L’exportation de l’huile essentielle d’ishpink est au niveau 0 pour la 2eme année consécutive. C’est préoccupant. Nous avons essayé avec les moyens dont nous disposons de retrouver des acheteurs. Malheureusement les recherches n’ont pas débouché sur quelque chose de concret. Mais nous gardons espoir…



Promotion des produits Mishkimama, issus des programmes de reforestation.
Le programme d’éducation environnementale est maintenant bien rodée. Pour être préparés à leur vie d’adulte dans un monde changeant, ces jeunes actifs doivent connaître les problématiques actuelles de réchauffement climatique, d’érosion des sols, des effets néfastes des produits chimiques et découvrir des voies alternatives à celles qu’ils ont connues à travers la ferme familiale.

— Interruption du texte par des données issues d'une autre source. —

(** X25.  However [close] ends, the exit flag is set when it is over, so the
    destructor that runs later does nothing at all; on an instance that was
    not closed the destructor is [close]. *)
Theorem del_after_close `{Json} (s s1 : St) r :
  close s = (r, s1) ->
  _exit s1 = true /\ __del__ s1 = (Ok tt, s1) /\
  (_exit s = false -> __del__ s = close s).
Proof.
  intros Hclose.
  assert (Hex : _exit s1 = true).
  { revert Hclose. unfold close. unfold bind at 1, modify at 1.
    unfold bind at 1, wait_for_tasks at 1.
    destruct (await_tasks (aborts (set_exit true s)) (set_exit true s))
      as [ra sa] eqn:Ha.
    apply await_tasks_inv in Ha. destruct Ha as ([] & _). st.
    destruct ra as [[]|ex|]; [| |now intros [= <- <-]].
    - unfold bind at 1, gets at 1. unfold bind at 1.
      assert (Hlog : forall q : list Queued,
                (if match q with [] => false | _ => true end
                 then kodi_log "CACHE: Write Items in Queue" else ret tt) sa
                = (Ok tt, sa)) by (intros []; reflexivity).
      rewrite Hlog. unfold bind at 1.
      destruct (flush (_queue sa) sa) as [rf sf] eqn:Hfl.
      apply flush_exit in Hfl.
      destruct rf as [[]|ex|]; munfold; intros [= <- <-]; st; congruence.
    - now intros [= <- <-]. }
  split; [exact Hex|]. split.
  - unfold __del__. munfold. now rewrite Hex.
  - intros Hn. unfold __del__. unfold bind, gets. now rewrite Hn.
Qed.

Lemma del_after_close_witness :
  let s := mkSt Python3 ∅ (Table ∅) 1000 [] [] [] [] None [] false
                [("e", 0, 2000, JInt 7)] in
  _exit (snd (close s)) = true /\
  __del__ (snd (close s)) = (Ok tt, snd (close s)) /\
  __del__ s = close s.
Proof.
  destruct (del_after_close
              (mkSt Python3 ∅ (Table ∅) 1000 [] [] [] [] None [] false
                    [("e", 0, 2000, JInt 7)])
              _ _ (surjective_pairing _)) as (H1 & H2 & H3).
  split; [exact H1|]. split; [exact H2|]. exact (H3 eq_refl).
Defined.

(** * Construction *)

Lemma py_str_of_int_truthy (n : Z) : truthy_str (py_str_of_int n) = true.
Proof.
  unfold py_str_of_int. destruct (Z.to_int n) as [d|d]; [|reflexivity].
  now destruct d.
Qed.

Lemma py_int_of_str_of_int (n : Z) : py_int_of_str (py_str_of_int n) = Some n.
Proof.
  unfold py_int_of_str, py_str_of_int.
  rewrite NilZero.isi.
  - simpl. now rewrite DecimalZ.of_to.
  - destruct n as [|p|p]; simpl; try discriminate.
    intros [= Hp]. now apply DecimalPos.Unsigned.to_uint_nonnil in Hp.
  - destruct n as [|p|p]; simpl; try discriminate.
    intros [= Hp]. now apply DecimalPos.Unsigned.to_uint_nonnil in Hp.
Qed.

(** X26.  Constructing a cache that is not mem-only on a host that has no
    "last executed" marker for its name returns the instance named
    [folder_filename_simplecache] (with the defaults for a missing folder or
    filename), records the current time as the marker and does not touch the
    database file.  The marker is text that [check_cleanup] reads back: a
    later construction under the same name, at whatever time, parses it,
    raises nothing, runs no cleanup and changes nothing. *)
Theorem init_records_marker_once `{Json} (folder filename : option string)
    (dw dw' : bool) (s : St) (later : Z) :
  win s !! lastexecuted_key (mkSelf (sc_name folder filename) false dw) = None ->
  0 <= clock s + _auto_clean_interval ->
  exists s1,
    __init__ folder filename false dw s
      = (Ok (mkSelf (sc_name folder filename) false dw), s1) /\
    win s1 = <[lastexecuted_key (mkSelf (sc_name folder filename) false dw)
                 := py_str_of_int (clock s)]> (win s) /\
    disk s1 = disk s /\ trace s1 = trace s /\
    __init__ folder filename false dw' (set_clock later s1)
      = (Ok (mkSelf (sc_name folder filename) false dw'), set_clock later s1).
Proof.
  intros Hw Hclock. unfold __init__. fold (sc_name folder filename).
  set (self := mkSelf (sc_name folder filename) false dw) in *.
  set (self' := mkSelf (sc_name folder filename) false dw').
  unfold bind at 1, modify at 1. unfold bind at 1, modify at 1. unfold bind at 1.
  rewrite check_cleanup_run by reflexivity. st. rewrite Hw. cbv zeta. simpl default.
  change (truthy_str "") with false. cbn [negb]. munfold.
  eexists. split; [reflexivity|]. st.
  split; [reflexivity|]. split; [reflexivity|]. split; [reflexivity|].
  rewrite check_cleanup_run by reflexivity. st.
  change (lastexecuted_key self') with (lastexecuted_key self).
  rewrite lookup_insert_eq. cbv zeta. simpl default.
  rewrite py_str_of_int_truthy, py_int_of_str_of_int. cbn [negb].
  assert (Hlt : (clock s + (later + _auto_clean_interval) <? later) = false)
    by (apply Z.ltb_ge; lia).
  rewrite Hlt. reflexivity.
Qed.

Lemma init_records_marker_once_witness :
  exists s1,
    __init__ None (Some "tmdb.db") false false (quiet Python3 ∅ NoFile None 1000)
      = (Ok (mkSelf "database_v2_tmdb.db_simplecache" false false), s1) /\
    win s1 = {["database_v2_tmdb.db_simplecache.clean.lastexecuted" := "1000"]} /\
    disk s1 = NoFile /\ trace s1 = [] /\
    __init__ None (Some "tmdb.db") false true (set_clock 1000000000 s1)
      = (Ok (mkSelf "database_v2_tmdb.db_simplecache" false true),
         set_clock 1000000000 s1).
Proof.
  exact (init_records_marker_once None (Some "tmdb.db") false true
           (quiet Python3 ∅ NoFile None 1000) 1000000000 eq_refl
           (proj1 (Z.leb_le 0 (1000 + _auto_clean_interval)) eq_refl)).
Defined.

(** * Reading back what was set *)

Lemma bind_ok {A B} (m : M A) (k : A -> M B) (s s' : St) (a : A) :
  m s = (Ok a, s') -> bind m k s = k a s'.
Proof. intros E. unfold bind. now rewrite E. Qed.

(** Opening a file on which the probe raises, when the creation succeeds. *)
Lemma get_database_fresh (attempts : nat) (s : St) :
  (forall t, disk s <> Table t) -> creates s = [] ->
  _get_database attempts s
    = (Ok (Some tt), set_disk (Table ∅) (set_disk NoFile s)).
Proof.
  intros Hd Hc.
  destruct attempts; cbn [_get_database]; munfold;
    (destruct (disk s) as [| |t] eqn:Hds; [| |now destruct (Hd t)]);
    st; rewrite Hc; reflexivity.
Qed.

(** On a calm engine whose table can be created, the statement runs on the
    rows a reader sees. *)
Lemma execute_sql_clear (q : Stmt) (s : St) :
  calm s -> creates s = [] ->
  exists s',
    _execute_sql q s = (Ok (Some (snd (run_stmt q (rows s)))), s') /\
    frame s s' /\ disk s' = Table (fst (run_stmt q (rows s))) /\
    calm s' /\ creates s' = [].
Proof.
  intros Hc Hcr.
  assert (Hh : healthy s) by (destruct Hc as (_ & _ & Hf); now split).
  assert (Hstep : exists s0 t, _execute_sql q s = _execute_sql q s0 /\ frame s s0 /\
            disk s0 = Table t /\ rows s = t /\ calm s0).
  { destruct (disk s) as [| |t] eqn:Hd.
    1,2: exists (set_disk (Table ∅) (set_disk NoFile s)), ∅;
         (split; [|split; [eauto using frame_trans, frame_set_disk|
                           split; [reflexivity|split; [unfold rows; now rewrite Hd|exact Hc]]]]);
         unfold _execute_sql;
         rewrite (bind_ok _ _ s (set_disk (Table ∅) (set_disk NoFile s)) (Some tt));
         [ rewrite (bind_ok _ _ (set_disk (Table ∅) (set_disk NoFile s))
                      (set_disk (Table ∅) (set_disk NoFile s)) (Some tt));
           [reflexivity|now apply (get_database_table 2 _ ∅)]
         | apply get_database_fresh; [rewrite Hd; discriminate|exact Hcr] ].
    exists s, t. split; [reflexivity|]. split; [apply frame_refl|].
    split; [exact Hd|]. split; [unfold rows; now rewrite Hd|exact Hc]. }
  destruct Hstep as (s0 & t & Heq & Hfr0 & Hd0 & Hrows & Hc0).
  destruct (execute_sql_calm q s0 t Hc0 Hd0) as (s' & Hq & Hfr & Hd' & Hc' & _).
  exists s'. rewrite Heq, Hrows. split; [exact Hq|].
  split; [eapply frame_trans; eassumption|]. split; [exact Hd'|].
  split; [exact Hc'|].
  rewrite <- Heq in Hq. apply execute_sql_healthy in Hq; [|exact Hh].
  now destruct Hq as ((_ & Hcr') & _).
Qed.
(** ** Runs that refute the statements as first worded *)

(** C3, as worded: the current model has no tier, and the one candidate
    returned is the model of tier "low". *)
Lemma low_default_filters_candidates :
  default ∅ (head untiered_catalog) !! "rate_limit_tier" = None ∧
  (get_fallback_models (frozen 0) (serving untiered_catalog)
     "github/openai/gpt-4.1" fresh_provider start).1.1
    = Ok ["github/openai/gpt-4o-mini"] ∧
  ¬ low_default_unused (frozen 0) (serving untiered_catalog)
      untiered_catalog "github/openai/gpt-4.1" fresh_provider start.
Proof.
  split; [reflexivity|]. split; [reflexivity|].
  intros Hunused.
  eapply (Hunused _ _ _ eq_refl
            {[ "id" := "openai/gpt-4o-mini"; "rate_limit_tier" := "low" ]}
            "openai/gpt-4o-mini").
  - apply list_elem_of_further, list_elem_of_here.
  - reflexivity.
  - reflexivity.
  - apply list_elem_of_here.
Qed.


(** C6, as worded: the endpoint is down for the first call; both calls
    send a request and the second returns another snapshot.  And with a
    snapshot that is fresh at both calls, no request is sent at all. *)
Lemma failed_fetch_is_repeated :
  frozen 0 1%nat - frozen 0 0%nat < _cache_ttl ∧
  (get_available_models (frozen 0) (outage_then example_catalog) false
     fresh_provider start)
    = (Ok (Array []), fresh_provider, {| ticks := 1; fetches := 1 |}) ∧
  (get_available_models (frozen 0) (outage_then example_catalog) false
     fresh_provider {| ticks := 1; fetches := 1 |})
    = (Ok (Catalog example_catalog), warm_provider,
       {| ticks := 2; fetches := 2 |}) ∧
  ¬ one_fetch_same_snapshot (frozen 0) (outage_then example_catalog)
      fresh_provider start ∧
  ¬ one_fetch_same_snapshot (frozen 0) (serving example_catalog)
      warm_provider start.
Proof.
  split; [reflexivity|]. split; [reflexivity|]. split; [reflexivity|].
  split; intros Hone; vm_compute in Hone; destruct Hone as [Hfetches _];
    discriminate.
Qed.

(** C9, as worded: a model without a tier is in the answer for no tier. *)
Lemma untiered_model_in_no_tier :
  ¬ tiers_cover_catalog (frozen 0) (serving untiered_catalog)
      fresh_provider start.
Proof.
  intros Hcover.
  destruct (Hcover untiered_catalog _ _ eq_refl {[ "id" := "openai/gpt-4.1" ]})
    as (tier & tier_models & p' & e' & Hrun & Hin).
  { apply list_elem_of_here. }
  rewrite (get_models_by_tier_catalog (frozen 0) (serving untiered_catalog)
             tier fresh_provider start untiered_catalog _ _ eq_refl) in Hrun.
  injection Hrun as <- _ _.
  apply list_elem_of_filter in Hin as [Htier _].
  unfold in_tier in Htier. by rewrite lookup_singleton_ne in Htier.
Qed.

(** * The provider's address *)

Lemma append_cons c s t : String c s +:+ t = String c (s +:+ t).
Proof. reflexivity. Qed.

Lemma rstrip_slash_appended base_url :
  rstrip_slash (base_url +:+ "/") = rstrip_slash base_url.
Proof.
  induction base_url as [|c rest IH]; [done|].
  rewrite append_cons. cbn [rstrip_slash]. by rewrite IH.
Qed.

Lemma rstrip_slash_no_slash base_url t : rstrip_slash base_url ≠ t +:+ "/".
Proof.
  revert t. induction base_url as [|c rest IH]; intros t.
  { by destruct t. }
  cbn [rstrip_slash].
  destruct (rstrip_slash rest) as [|c' rest'] eqn:Hrest.
  - destruct (String.eqb_spec (String c EmptyString) "/") as [Hc|Hc].
    + by destruct t.
    + destruct t as [|c2 t]; [done|]. rewrite append_cons.
      intros [= _ Ht]. by destruct t.
  - destruct t as [|c2 t]; [done|]. rewrite append_cons.
    intros [= _ Ht]. by apply (IH t).
Qed.

Lemma rstrip_slash_fixed base_url :
  (∀ t, base_url ≠ t +:+ "/") → rstrip_slash base_url = base_url.
Proof.
  induction base_url as [|c rest IH]; intros Hno; [done|].
  cbn [rstrip_slash]. rewrite IH.
  - destruct rest as [|c' rest']; [|done].
    destruct (String.eqb_spec (String c EmptyString) "/") as [Hc|Hc]; [|done].
    by destruct (Hno EmptyString).
  - intros t ->. by apply (Hno (String c t)).
Qed.

(** X13.  The provider keeps its base address without trailing slashes:
    what [__init__] stores never ends with a slash, an address that does
    not end with one is stored as it is, and stripping is idempotent; so
    the catalog address is the same with and without a slash at the end of
    [base_url]. *)
Theorem base_url_without_trailing_slash :
  (∀ base_url t, rstrip_slash base_url ≠ t +:+ "/") ∧
  (∀ base_url, (∀ t, base_url ≠ t +:+ "/") →
               rstrip_slash base_url = base_url) ∧
  (∀ base_url, rstrip_slash (rstrip_slash base_url) = rstrip_slash base_url) ∧
  (∀ base_url, catalog_url (base_url +:+ "/") = catalog_url base_url).
Proof.
  split; [|split; [|split]].
  - apply rstrip_slash_no_slash.
  - apply rstrip_slash_fixed.
  - intros base_url. apply rstrip_slash_fixed.
    intros t. apply rstrip_slash_no_slash.
  - intros base_url. unfold catalog_url. by rewrite rstrip_slash_appended.
Qed.

(** * LiteLLM configuration *)

Lemma find_config_entry model_name name model rest :
  find_config model_name (github_entry name model :: rest) =
    if bool_decide (name = model_name) then Ok (Some (github_params model))
    else find_config model_name rest.
Proof.
  cbn [find_config].
  change (getitem_config (github_entry name model) "model_name")
    with (Ok (VStr name)).
  change (getitem_config (github_entry name model) "litellm_params")
    with (Ok (github_params model)).
  cbn [rbind]. do 2 case_bool_decide; congruence.
Qed.
(** ** Sessions *)

(** The commands of the input source and of the zoom buttons. *)
Inductive Op :=
| PointerDown
| PointerMove (e : MouseEvent)
| PointerUp
| ZoomIn
| ZoomOut
| DoubleClick (box : DOMRect) (e : MouseEvent).

Definition exec (o : Op) (s : state) : state :=
  match o with
  | PointerDown => onDragStart s
  | PointerMove e => onDragMove e s
  | PointerUp => onDragEnd s
  | ZoomIn => zoomIn s
  | ZoomOut => zoomOut s
  | DoubleClick box e => onPinPlace (fun _ => box) e s
  end.

Definition run (ops : list Op) (s : state) : state :=
  fold_left (fun s o => exec o s) ops s.

(** A click on the small image or on the [x] button: the display flag
    flips; when the enlarged view appears React calls the ref callbacks
    with the mounted elements, when it disappears with [null]. *)
Definition toggle (container image : HTMLDivElement) (s : state) : state :=
  let s := onToggleModal s in
  if shouldDisplayModal s
  then onLoadContainer (Some container) (onLoadImage (Some image) s)
  else onLoadContainer None (onLoadImage None s).

(** The session once the image has loaded and the viewer is open. *)
Definition opened (img : Size) (container image : HTMLDivElement) : state :=
  toggle container image (img_onload img init).

(** Everything that can happen to a mounted component. *)
Inductive Event :=
| ImageLoaded (img : Size)
| Toggle (container image : HTMLDivElement)
| Command (o : Op).

Definition dispatch (ev : Event) (s : state) : state :=
  match ev with
  | ImageLoaded img => img_onload img s
  | Toggle c i => toggle c i s
  | Command o => exec o s
  end.

Definition play (evs : list Event) (s : state) : state :=
  fold_left (fun s ev => dispatch ev s) evs s.

(** ** Vocabulary of the properties *)

(** The two states of the drag gesture, read off the drag flag. *)
Inductive DragState := Idle | Dragging.

Definition drag_state (s : state) : DragState :=
  if isDragging (dragData s) then Dragging else Idle.

(** The pan offset a pointer move asks for, before clamping. *)
Definition moved (s : state) (e : MouseEvent) : Point :=
  {| px := px (dragOffset s) - movementX e;
     py := py (dragOffset s) - movementY e |}.

(** No double-click among the events. *)
Definition is_placement (ev : Event) : bool :=
  match ev with
  | Command (DoubleClick _ _) => true
  | _ => false
  end.

Definition no_placement (evs : list Event) : bool :=
  forallb (fun ev => negb (is_placement ev)) evs.

(** The two copies of the zoom level and of the pan offset agree. *)
Definition coherent (s : state) : Prop :=
  z_current (zoomData s) = zoomLevel s /\
  dragX (offsetData s) = px (dragOffset s) /\
  dragY (offsetData s) = py (dragOffset s).

(** The zoom level is inside the zoom range. *)
Definition zoom_in_range (s : state) : Prop :=
  z_min (zoomData s) <= zoomLevel s <= z_max (zoomData s).

(** The pan offset is within half the oversize on both axes. *)
Definition pan_bounded (s : state) : Prop :=
  Qabs (px (dragOffset s)) <=
    Spec.oversize (width (imageData s)) (c_width (containerData s))
                  (zoomLevel s) / 2 /\
  Qabs (py (dragOffset s)) <=
    Spec.oversize (height (imageData s)) (c_height (containerData s))
                  (zoomLevel s) / 2.

(** What a run of commands maintains, for an image of size that is not
    negative. *)
Record pan_invariant (s : state) : Prop := mkPanInv {
  inv_width : 0 <= width (imageData s);
  inv_height : 0 <= height (imageData s);
  inv_coherent : coherent s;
  inv_zoom : zoom_in_range s;
  inv_pan : pan_bounded s
}.

(** The sizes an event records are positive. *)
Definition positive_event (ev : Event) : Prop :=
  match ev with
  | ImageLoaded img => 0 < width img /\ 0 < height img
  | Toggle c _ => 0 < clientWidth c /\ 0 < clientHeight c
  | Command _ => True
  end.

(** The sizes an image load records are positive. *)
Definition positive_image (ev : Event) : Prop :=
  match ev with
  | ImageLoaded img => 0 < width img /\ 0 < height img
  | _ => True
  end.

(** The divisors the handler of an event evaluates in a state.  When the
    viewer opens, [onLoadContainer] divides by the image's width and height
    in the two ratios (lines 101-102, if the image does not fit) and by 2
    in the base offset (lines 112, 114).  [zoomOut] and, while dragging,
    [onDragMove] divide the two oversizes by 2, twice each (lines 160-161,
    194-195).  [onPinPlace] divides by the cached zoom, twice (lines
    216-217, if the handle is there). *)
Definition divisors (ev : Event) (s : state) : list Q :=
  match ev with
  | Toggle c _ =>
    if shouldDisplayModal s then []
    else
      (if JS.gt (width (imageData s)) (clientWidth c)
          || JS.gt (height (imageData s)) (clientHeight c)
       then [width (imageData s); height (imageData s)]
       else [])
      ++ [2; 2]
  | Command ZoomOut => [2; 2; 2; 2]
  | Command (PointerMove _) =>
    if isDragging (dragData s) then [2; 2; 2; 2] else []
  | Command (DoubleClick _ _) =>
    match imageRef (containerData s) with
    | Some _ => [z_current (zoomData s); z_current (zoomData s)]
    | None => []
    end
  | _ => []
  end.

(** The divisor rendering evaluates: the zoom level in the scale of the
    pin marker (line 263). *)
Definition render_divisors (s : state) : list Q :=
  if shouldDisplayModal s then [zoomLevel s] else [].

(** What a session with positive sizes maintains. *)
Record positive_invariant (s : state) : Prop := mkPosInv {
  pos_width : 0 < width (imageData s);
  pos_height : 0 < height (imageData s);
  pos_min : 0 < z_min (zoomData s);
  pos_level : z_min (zoomData s) <= zoomLevel s;
  pos_current : z_min (zoomData s) <= z_current (zoomData s)
}.

(** No image load, and no click on the small image or the [x] button,
    among the events. *)
Definition is_image_load (ev : Event) : bool :=
  match ev with
  | ImageLoaded _ => true
  | _ => false
  end.

Definition no_image_load (evs : list Event) : bool :=
  forallb (fun ev => negb (is_image_load ev)) evs.

Definition is_toggle (ev : Event) : bool :=
  match ev with
  | Toggle _ _ => true
  | _ => false
  end.

Definition no_toggle (evs : list Event) : bool :=
  forallb (fun ev => negb (is_toggle ev)) evs.

(** The centre of the rendered image box, the default transform origin. *)
Definition centre_of (s : state) : Point :=
  {| px := width (imageData s) / 2; py := height (imageData s) / 2 |}.

(** The corner of the rendered image box opposite to [(0, 0)]. *)
Definition far_corner (s : state) : Point :=
  {| px := width (imageData s); py := height (imageData s) |}.

(** [n] tenths, the zoom travelled by [n] clicks on a zoom button. *)
Definition tenths (n : nat) : Q := inject_Z (Z.of_nat n) * (1 # 10).

(** What a session keeps of the zoom range when the recorded image sizes
    are positive. *)
Record range_invariant (s : state) : Prop := mkRangeInv {
  rng_width : 0 < width (imageData s);
  rng_height : 0 < height (imageData s);
  rng_min : z_min (zoomData s) <= 1;
  rng_max : z_max (zoomData s) = 3;
  rng_zoom : zoom_in_range s
}.

(** ** Proof steps *)

(** Split a conjunction into its conjuncts, and nothing else. *)
Ltac conjuncts := repeat match goal with |- _ /\ _ => split end.

(** Settle a closed goal by evaluation. *)
Ltac evaluate := vm_compute; first [reflexivity | discriminate].

(** Halves, for [lra]. *)
Ltac halves := unfold Qdiv in *; change (/ 2) with (1 # 2) in *.

(** Case analysis on one [Math.max], [Math.min] or [clamp] of the goal. *)
Ltac split_max a b :=
  let H := fresh "Hmax" in
  destruct (Q.max_spec a b) as [[? H] | [? H]];
  revert H; generalize (Qmax a b); intros ? H.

Notre programme traite de cela et les élèves sont très attentifs. Son succès réside en grande partie dans des ateliers pratiques, des marches en forêt primaire, la visite de notre ferme expérimentale et des expérimentations qui leur permettent de mieux assimiler certains concepts. Le tout dans la joie et la bonne humeur.
150 élèves de 6 écoles ont pu en bénéficier en 2023 – 2024 et une centaine d’élèves de 3 autres établissement en 2024 – 2025. Les enfants comprennent beaucoup de choses, participent et apprennent avec le sourire aux lèvres. Et même si les résultats ne sont pas palpables aujourd’hui, nous avons la certitude que ce sont eux qui seront les acteurs de la transition écologique dont la forêt amazonienne dépend pour sa survie.
Ishpingo sembrando el futuro.
Antoine VULLIEN, FLore MOSER et toute l’équipe Ishpingo.